(* ===== verification/RequestUi.v ===== *)
(** * examples/request-ui/filter.go: what the request inspector records

    The accumulator of a stream, filled by the hooks of the exchange observer
    ([ExchangeHooks]), and the record built from it when Envoy finalizes the stream
    ([Finalized]); the record goes to the sink ([RequestSink]).  Envoy's answers about the
    request and the JSON encoder are parameters. *)
From stdpp Require Import base list strings.
From Stdlib Require Import ZArith Lia Ascii.
From S2P Require Import Prelude GoStrings Async Envoy ResponseFlags ExchangeHooks HostRefresh RequestSink.
#[local] Open Scope Z_scope.

(** ** The configuration *)

Record filterConfig := mkFilterConfig {
  RecordRequestHeaders : bool;
  RecordResponseHeaders : bool;
  RecordRequestBody : bool;
  RecordResponseBody : bool;
  MaxBodyBytes : Z;
}.

Definition defaultMaxBody : Z := 4096.

(** The package variable [cfg], which nothing assigns. *)
Definition cfg : filterConfig := mkFilterConfig true true false false defaultMaxBody.

(** ** The accumulator *)

Record reqState := mkReqState {
  requestID : string; method : string; path : string; host : string;
  traceID : string; spanID : string; requestHeaders : list (string * string);
  statusCode : Z; responseHeaders : list (string * string); responseBody : bytes;
}.

(** A request with what Envoy answers about it: the request id attribute and, when there is
    an active span, its two ids. *)
Record ui_request := mkUiRequest {
  ur_method : string; ur_path : string; ur_host : string;
  ur_headers : list (string * string);
  ur_request_id : option string;
  ur_span : option (option string * option string);
}.

(** The hook [OnRequest]. *)
Definition ui_OnRequest (c : filterConfig) (r : ui_request) : reqState :=
  let '(tid, sid) := match ur_span r with
                     | Some (t, s) => (default "" t, default "" s)
                     | None => ("", "")
                     end in
  mkReqState (default "" (ur_request_id r)) (ur_method r) (ur_path r) (ur_host r) tid sid
             (if RecordRequestHeaders c then ur_headers r else []) 0 [] [].

(** The hook [OnResponse] on a chunk and its headers. *)
Definition ui_OnResponse (c : filterConfig) (st : reqState) (chunk : ResponseChunk)
    (headers : list (string * string)) : res reqState :=
  if decide (rc_StatusCode chunk <> 0) then
    Ok (mkReqState (requestID st) (method st) (path st) (host st) (traceID st) (spanID st)
          (requestHeaders st) (rc_StatusCode chunk)
          (if RecordResponseHeaders c then headers else responseHeaders st) (responseBody st))
  else if rc_EndStream chunk && bool_decide (rc_Data chunk <> []) then
    body ← TruncateBody (rc_Data chunk) (MaxBodyBytes c);
    Ok (mkReqState (requestID st) (method st) (path st) (host st) (traceID st) (spanID st)
          (requestHeaders st) (statusCode st) (responseHeaders st) body)
  else Ok st.

(** ** The record *)

(** The loop of [statusStr]. *)
Fixpoint status_digits (fuel : nat) (code : Z) (b : string) : string :=
  match fuel with
  | O => b
  | S fuel => if code <=? 0 then b
              else status_digits fuel (code / 10)
                     (String (ascii_of_N (Z.to_N (code mod 10 + 48))) b)
  end.

(** [statusStr(code)]; nineteen digits are enough for an [int]. *)
Definition statusStr (code : Z) : string := if code =? 0 then "" else status_digits 19 code "".

Section record.
(** [json.Marshal] of a header list, [None] for its error. *)
Context (marshal : list (string * string) -> option string).

Definition marshal_headers (hs : list (string * string)) : string :=
  match hs with [] => "" | _ => default "" (marshal hs) end.

Definition zero_fin : finalized_part := mkFinPart 0 0 0 "" 0 "" 0 0 "" "" false "".

Definition buildRecord (st : reqState) : Record_ :=
  mkRecord 0 "" false
    (mkReqPart (requestID st) (method st) (path st) (host st) (traceID st) (spanID st)
               (marshal_headers (requestHeaders st)) "")
    (mkUpPart (statusStr (statusCode st)) "" (marshal_headers (responseHeaders st))
              (String.string_of_list_byte (responseBody st)))
    (mkErrPart "" "" "" "")
    (mkNumPart 0 0 0 (statusCode st))
    zero_fin.

Definition enrichWithFinalized (r : Record_) (info : FinalizedInfo) : Record_ :=
  let t := fi_Timing info in
  let b := fi_Bytes info in
  let unseen := (RequestSink.ResponseCode (r_num r) =? 0) && (0 <? fi_ResponseCode info) in
  let flags := ResponseFlagsString (fi_ResponseFlags info) in
  mkRecord (ID r) (Timestamp r) (HasError r) (r_req r)
    (mkUpPart (if unseen then statusStr (fi_ResponseCode info) else UpstreamStatus (r_up r))
              (fi_UpstreamAddress info) (ResponseHeaders (r_up r)) (ResponseBody (r_up r)))
    (mkErrPart (ErrorDetails (r_err r))
               (if decide (flags <> "") then flags else RequestSink.ResponseFlags (r_err r))
               (fi_ResponseCodeDetails info) (fi_UpstreamFailure info))
    (mkNumPart (if 0 <=? RequestCompleteDurationNs t then RequestCompleteDurationNs t
                else DurationMs (r_num r))
               (BytesReceived b) (BytesSent b)
               (if unseen then fi_ResponseCode info else RequestSink.ResponseCode (r_num r)))
    (mkFinPart (Envoy.FirstUpstreamTxByteSentNs t) (Envoy.LastUpstreamRxByteReceivedNs t)
               (if 0 <=? fi_UpstreamPoolReadyDurationNs info then fi_UpstreamPoolReadyDurationNs info
                else UpstreamCxPoolReadyMs (r_fin r))
               (fi_UpstreamLocalAddress info) (fi_UpstreamRequestAttempts info)
               (fi_RequestProtocol info)
               (Envoy.WireBytesReceived b) (Envoy.WireBytesSent b)
               (fi_TraceID info) (fi_SpanID info) (fi_TraceSampled info) (fi_LocalReplyBody info)).

(** [errorFlags]: UF, UH, UC, UT, UO and NR. *)
Definition errorFlags : list string := ["UF"; "UH"; "UC"; "UT"; "UO"; "NR"].

Definition containsErrorFlag (flags : string) : bool :=
  existsb (fun token => bool_decide (token ∈ errorFlags)) (split_commas flags).

Definition hasError (r : Record_) : bool :=
  bool_decide (ErrorDetails (r_err r) <> "") || bool_decide (UpstreamFailure (r_err r) <> "") ||
  (bool_decide (RequestSink.ResponseFlags (r_err r) <> "") &&
   containsErrorFlag (RequestSink.ResponseFlags (r_err r))) ||
  (500 <=? RequestSink.ResponseCode (r_num r)).

(** The hook [OnFinalized]: the record sent to the sink. *)
Definition finalized_record (st : reqState) (info : FinalizedInfo) : Record_ :=
  let r := enrichWithFinalized (buildRecord st) info in
  mkRecord (ID r) (Timestamp r) (hasError r) (r_req r) (r_up r) (r_err r) (r_num r) (r_fin r).

Definition ui_OnFinalized (st : reqState) (info : FinalizedInfo) (s : Sink) : Sink :=
  Send (finalized_record st info) s.
End record.

(** ** Lemmas *)

(** The digits are those of the number. *)
Lemma status_digits_value fuel : forall n b, 0 <= n < 10 ^ Z.of_nat fuel ->
  digits 0 (status_digits fuel n b) = digits n b.
Proof.
  induction fuel as [|fuel IH]; intros n b Hc; cbn [status_digits].
  { change (10 ^ Z.of_nat 0) with 1 in Hc. by replace n with 0 by lia. }
  destruct (Z.leb_spec n 0); [by replace n with 0 by lia|].
  rewrite Nat2Z.inj_succ, Z.pow_succ_r in Hc by lia.
  rewrite IH by (split; [apply Z.div_pos; lia|apply Z.div_lt_upper_bound; lia]).
  cbn [digits]. pose proof (Z.mod_pos_bound n 10 ltac:(lia)) as Hm. unfold code.
  rewrite N_ascii_embedding by lia. rewrite Z2N.id by lia.
  destruct (N.leb_spec 48 (Z.to_N (n mod 10 + 48))); [|lia].
  destruct (N.leb_spec (Z.to_N (n mod 10 + 48)) 57); [|lia]. cbn [andb]. f_equal.
  pose proof (Z.div_mod n 10). lia.
Qed.

Lemma statusStr_value c : c <> 0 -> 0 <= c < 10 ^ 19 -> digits 0 (statusStr c) = Some c.
Proof.
  intros H0 Hc. unfold statusStr. rewrite (proj2 (Z.eqb_neq c 0)) by done.
  by rewrite status_digits_value by (change (Z.of_nat 19) with 19; done).
Qed.

(** The bits of the six flags that count as errors. *)
Definition error_bits : list nat := [1; 2; 5; 6; 7; 8]%nat.

Lemma error_flag_bits : forall i, (i < 64)%nat -> flag_name i ∈ errorFlags <-> i ∈ error_bits.
Proof.
  assert (forallb (fun i => bool_decide (flag_name i ∈ errorFlags <-> i ∈ error_bits)) (seq 0 64) = true)
    as H by (vm_compute; reflexivity).
  intros i Hi. rewrite forallb_forall in H. specialize (H i). apply bool_decide_eq_true in H; [done|].
  apply in_seq. lia.
Qed.

Lemma error_bits_lt i : i ∈ error_bits -> (i < 64)%nat.
Proof.
  unfold error_bits. rewrite !elem_of_cons, elem_of_nil.
  intros [->|[->|[->|[->|[->|[->|[]]]]]]]; lia.
Qed.

(** A name is in the list of a mask when it is the name of a bit set in it. *)
Lemma elem_of_flag_list mask t :
  t ∈ flag_list mask <->
  exists i, (i < 64)%nat /\ Z.testbit mask (Z.of_nat i) = true /\ t = flag_name i.
Proof.
  unfold flag_list. rewrite list_elem_of_omap. split.
  - intros (i & Hi & Hs). apply elem_of_seq in Hi. exists i. rewrite bit_set in Hs.
    destruct (Z.testbit mask (Z.of_nat i)); [|done]. injection Hs as <-. split_and!; [lia|done|done].
  - intros (i & Hi & Hb & ->). exists i. rewrite elem_of_seq, bit_set, Hb. split; [lia|done].
Qed.

Lemma existsb_error_flags l :
  existsb (fun token => bool_decide (token ∈ errorFlags)) l = true <->
  exists t, t ∈ l /\ t ∈ errorFlags.
Proof.
  rewrite existsb_exists. split; intros (t & Ht & He); exists t.
  - rewrite <- list_elem_of_In in Ht. by apply bool_decide_eq_true in He.
  - rewrite <- list_elem_of_In. split; [done|]. by apply bool_decide_eq_true.
Qed.

(** The joined names contain an error flag when one of them is one: no name has a comma. *)
Lemma containsErrorFlag_join l : (forall s, s ∈ l -> no_comma s = true) ->
  containsErrorFlag (join "," l) = true <-> exists t, t ∈ l /\ t ∈ errorFlags.
Proof.
  intros Hc. unfold containsErrorFlag. destruct (decide (l = [])) as [->|Hne].
  - split; [intros H; by vm_compute in H|]. intros (t & Ht & _). by apply not_elem_of_nil in Ht.
  - rewrite split_join by done. apply existsb_error_flags.
Qed.

Lemma containsErrorFlag_bits mask :
  containsErrorFlag (join "," (flag_list mask)) = true <->
  exists i, i ∈ error_bits /\ Z.testbit mask (Z.of_nat i) = true.
Proof.
  rewrite containsErrorFlag_join by apply flag_list_no_comma. split.
  - intros (t & Ht & He). apply elem_of_flag_list in Ht as (i & Hi & Hb & ->).
    exists i. split; [by apply error_flag_bits|done].
  - intros (i & Hi & Hb). exists (flag_name i). split.
    + apply elem_of_flag_list. exists i. split_and!; [by apply error_bits_lt|done|done].
    + apply error_flag_bits; [by apply error_bits_lt|done].
Qed.

Lemma ResponseFlagsString_error mask :
  ResponseFlagsString mask <> "" /\ containsErrorFlag (ResponseFlagsString mask) = true <->
  exists i, i ∈ error_bits /\ Z.testbit mask (Z.of_nat i) = true.
Proof.
  unfold ResponseFlagsString. destruct (Z.eqb_spec mask 0) as [->|E0].
  - split; [intros [H _]; by destruct H|]. intros (i & _ & Hb). by rewrite Z.bits_0 in Hb.
  - rewrite <- containsErrorFlag_bits. split; [intros [_ H]; exact H|]. intros H. split; [|exact H].
    intros Hj. rewrite Hj in H. by vm_compute in H.
Qed.

Lemma hasError_spec r :
  hasError r = true <->
  ErrorDetails (r_err r) <> "" \/ UpstreamFailure (r_err r) <> "" \/
  (RequestSink.ResponseFlags (r_err r) <> "" /\
   containsErrorFlag (RequestSink.ResponseFlags (r_err r)) = true) \/
  500 <= RequestSink.ResponseCode (r_num r).
Proof.
  unfold hasError. generalize (containsErrorFlag (RequestSink.ResponseFlags (r_err r))). intros b.
  rewrite !orb_true_iff, andb_true_iff, !bool_decide_eq_true, Z.leb_le. tauto.
Qed.

(** ** Properties *)

(** What the inspector shows of a finished stream.  The response code is the one the filter
    saw, or the one Envoy logged when the filter saw none; the status text is that number in
    decimal; and the record is marked as an error exactly when Envoy names an upstream
    failure, when one of the six failure flags (UH, UT, UF, UC, UO, NR) is set in the mask it
    logged, or when the code is 500 or more. *)
Theorem finalized_record_error marshal st info :
  0 <= statusCode st < 10 ^ 19 ->
  0 <= fi_ResponseCode info < 10 ^ 19 ->
  let r := finalized_record marshal st info in
  let code := if statusCode st =? 0 then fi_ResponseCode info else statusCode st in
  RequestSink.ResponseCode (r_num r) = code /\
  (code <> 0 -> digits 0 (UpstreamStatus (r_up r)) = Some code) /\
  (HasError r = true <->
     fi_UpstreamFailure info <> "" \/
     (exists i, i ∈ error_bits /\ Z.testbit (fi_ResponseFlags info) (Z.of_nat i) = true) \/
     500 <= code).
Proof.
  intros Hs Hi r code.
  assert (RequestSink.ResponseCode (r_num r) = code) as Hcode.
  { subst r code. cbn. destruct (Z.eqb_spec (statusCode st) 0) as [->|]; cbn; [|done].
    destruct (Z.ltb_spec 0 (fi_ResponseCode info)); lia. }
  split_and!; [done| |].
  - intros Hne. subst r code. cbn -[statusStr].
    destruct (Z.eqb_spec (statusCode st) 0) as [E|E]; cbn -[statusStr]; [|by apply statusStr_value].
    destruct (Z.ltb_spec 0 (fi_ResponseCode info)); [by apply statusStr_value|lia].
  - change (HasError r) with (hasError (enrichWithFinalized (buildRecord marshal st) info)).
    rewrite hasError_spec, <- ResponseFlagsString_error.
    change (RequestSink.ResponseCode (r_num _)) with (RequestSink.ResponseCode (r_num r)). rewrite Hcode.
    change (ErrorDetails _) with "". change (UpstreamFailure _) with (fi_UpstreamFailure info).
    assert (RequestSink.ResponseFlags (r_err (enrichWithFinalized (buildRecord marshal st) info)) =
            ResponseFlagsString (fi_ResponseFlags info)) as ->; [|tauto].
    cbn -[ResponseFlagsString]. case_decide as Hd; [done|by rewrite Hd].
Qed.

Definition sample_info : FinalizedInfo :=
  mkFinalized (mkTiming 0 1500000 0 0 0 0 0 0) (mkBytesInfo 10 20 30 40) 503 "no_healthy_upstream"
    (2 ^ 1) "" "" "" "HTTP/1.1" (-1) 0 "" "" false "no healthy upstream".

Definition sample_state : reqState :=
  ui_OnRequest cfg (mkUiRequest "GET" "/" "h" [] (Some "id") None).

Lemma finalized_record_error_witness :
  HasError (finalized_record (fun _ => None) sample_state sample_info) = true /\
  UpstreamStatus (r_up (finalized_record (fun _ => None) sample_state sample_info)) = "503".
Proof.
  destruct (finalized_record_error (fun _ => None) sample_state sample_info) as (_ & _ & He).
  - cbn. lia.
  - cbn. lia.
  - split; [|reflexivity]. apply He. right. left. exists 1%nat. split; [apply elem_of_cons; by left|reflexivity].
Defined.

(** The body of a streamed response is not recorded: only the data of the chunk that ends the
    stream is kept. *)
Lemma only_last_chunk_recorded :
  (st ← ui_OnResponse cfg sample_state (mkResponseChunk 0 false [Byte.x61] false "" "") [];
   ui_OnResponse cfg st (mkResponseChunk 0 false [] true "" "") []) = Ok sample_state.
Proof. reflexivity. Qed.

(** Response bodies are recorded although the configuration says they are not. *)
Lemma response_body_flag_ignored :
  RecordResponseBody cfg = false /\
  (responseBody <$> match ui_OnResponse cfg sample_state (mkResponseChunk 0 false [Byte.x61] true "" "") [] with
                    | Ok st => Some st | Panic _ => None end) = Some [Byte.x61].
Proof. split; reflexivity. Qed.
- - - - -
== YOUR GOAL ==
Exactly the lines running from the top of the records to the line that contains "(** The hook [OnRequest]. *)", inclusive, must be set down, and nothing more.

== REPLY ==
(* ===== verification/RequestUi.v ===== *)
(** * examples/request-ui/filter.go: what the request inspector records

    The accumulator of a stream, filled by the hooks of the exchange observer
    ([ExchangeHooks]), and the record built from it when Envoy finalizes the stream
    ([Finalized]); the record goes to the sink ([RequestSink]).  Envoy's answers about the
    request and the JSON encoder are parameters. *)
From stdpp Require Import base list strings.
From Stdlib Require Import ZArith Lia Ascii.
From S2P Require Import Prelude GoStrings Async Envoy ResponseFlags ExchangeHooks HostRefresh RequestSink.
#[local] Open Scope Z_scope.

(** ** The configuration *)

Record filterConfig := mkFilterConfig {
  RecordRequestHeaders : bool;
  RecordResponseHeaders : bool;
  RecordRequestBody : bool;
  RecordResponseBody : bool;
  MaxBodyBytes : Z;
}.

Definition defaultMaxBody : Z := 4096.

(** The package variable [cfg], which nothing assigns. *)
Definition cfg : filterConfig := mkFilterConfig true true false false defaultMaxBody.

(** ** The accumulator *)

Record reqState := mkReqState {
  requestID : string; method : string; path : string; host : string;
  traceID : string; spanID : string; requestHeaders : list (string * string);
  statusCode : Z; responseHeaders : list (string * string); responseBody : bytes;
}.

(** A request with what Envoy answers about it: the request id attribute and, when there is
    an active span, its two ids. *)
Record ui_request := mkUiRequest {
  ur_method : string; ur_path : string; ur_host : string;
  ur_headers : list (string * string);
  ur_request_id : option string;
  ur_span : option (option string * option string);
}.

(** The hook [OnRequest]. *)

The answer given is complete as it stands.